9. A railway component (31-34) for a railway system (10) as

claimed in one of the preceding claims,

characterized in that

the railway component (31-34) is so designed as to

autonomously transmit a self-describing data set (DS34, DS34')

and/or allow the diagnostic system (20) to request such a data

set (DS34, DS34') as part of a plug-and-play method following

connection to a diagnostic system (20) of the railway system

(10).

10. The railway component (31-34) as claimed in claim 9,

characterized in that

the railway component (31-34) has a computing device (110,

210) which is programmed in software or in hardware to

autonomously transmit a self-describing data set (DS34, DS34')
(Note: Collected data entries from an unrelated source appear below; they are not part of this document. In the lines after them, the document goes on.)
(** The [error] callback of [onSnapshot]. *)
Definition onSnapshotError (error : JsError) (app : AppState) : AppState :=
  let line :=
    if negb (match code error with
             | Some c => String.eqb c "permission-denied"
             | None => false
             end)
    then ErrorListener error
    else WarnTransientPermission in
  mkApp (db app) (roster app) (scanMessage app) (console app ++ [line])
        (messageTimers app).

Inductive FeedEvent :=
| FeedNext (snapshot : list (string * DocData))
| FeedError (error : JsError).

Definition onFeed (ev : FeedEvent) (app : AppState) : AppState :=
  match ev with
  | FeedNext snapshot => onSnapshotNext snapshot app
  | FeedError error => onSnapshotError error app
  end.

Definition runFeed (evs : list FeedEvent) (app : AppState) : AppState :=
  fold_left (fun a ev => onFeed ev a) evs app.

(** The listener delivering what the store holds now. *)
Definition deliver (w : World) (app : AppState) : AppState :=
  onSnapshotNext (map_to_list (docs (remote w))) app.

(** [person.status === 'present' ? 'absent' : 'present'] *)
Definition flipStatus (status : string) : string :=
  if String.eqb status "present" then "absent" else "present".

Definition actionOf (newStatus : string) : string :=
  if String.eqb newStatus "present" then "PRESENT" else "ABSENT".

Definition toggleFields (newStatus : string) : Fields :=
  {| w_id := None; w_name := None;
     w_status := Some newStatus;
     w_lastScan := Some ServerTimestamp;
     w_createdAt := None |}.

Definition setScanMessage (m : ScanText * MessageType) (line : list ConsoleLine)
    (timer : list Z) (app : AppState) : AppState :=
  mkApp (db app) (roster app) m (console app ++ line) (messageTimers app ++ timer).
and/or allow the diagnostic system (20) to request such a data

set (DS34, DS34') as part of a plug-and-play method following

connection to a diagnostic system (20) of the railway system

(10).

11. A diagnostic system (20) for a railway system (10) as

claimed in one of the preceding claims,

characterized in that

the diagnostic system (20) is so designed as to receive a data

set (DS34, DS34') from a railway component (31-34) which is

newly connected to the diagnostic system (20) and to integrate the railway component (31-34) into the further diagnostic operation on the basis of the data set (DS34, DS34').

12. The diagnostic system (20) as claimed in claim 11,

characterized in that

the diagnostic system (20) has a computing device (21) which

is programmed in software or in hardware to receive a data set

(DS34, DS34') from a railway component (31-34) which is newly

connected to the diagnostic system (20) and to integrate the

railway component (31-34) into the further diagnostic

operation on the basis of the data set (DS34, DS34').

13. A method for operating a railway system (10) which has a

diagnostic system (20) for monitoring railway components (31

34) of the railway system (10),

characterized in that

- following connection of a railway component (31-34) to the

diagnostic system (20), the railway component (31-34)

autonomously transmits a self-describing data set (DS34,

DS34') and/or allows the diagnostic system (20) to request

such a data set (DS34, DS34') as part of a plug-and-play

method, and

- the diagnostic system (20) receives the data set (DS34,

DS34') from the railway component (31-34) and integrates

the railway component (31-34) into the further diagnostic

operation on the basis of the data set (DS34, DS34').

14. The diagnostic system (20) as claimed in claim 13,

characterized in that

the data set which arrives at the diagnostic system (20) as

part of the plug-and-play method following connection to the

diagnostic system (20) is a complete data set (DS34) which

itself completely describes the railway component and itself alone enables the subsequent diagnosis by the diagnostic system (20).

15. The diagnostic system (20) as claimed in claim 13,

characterized in that the data set (DS34') which arrives at

the diagnostic system (20) as part of the plug-and-play method

following connection to the diagnostic system (20) identifies

the railway components, such that the diagnostic system (20)

can expand the data set (DS34') received from the railway

component by adding supplementary component data (EKD) from

another source (DB), thus forming a complete data set (DS34)

which completely describes the railway component and enables

the subsequent diagnosis by the diagnostic system (20).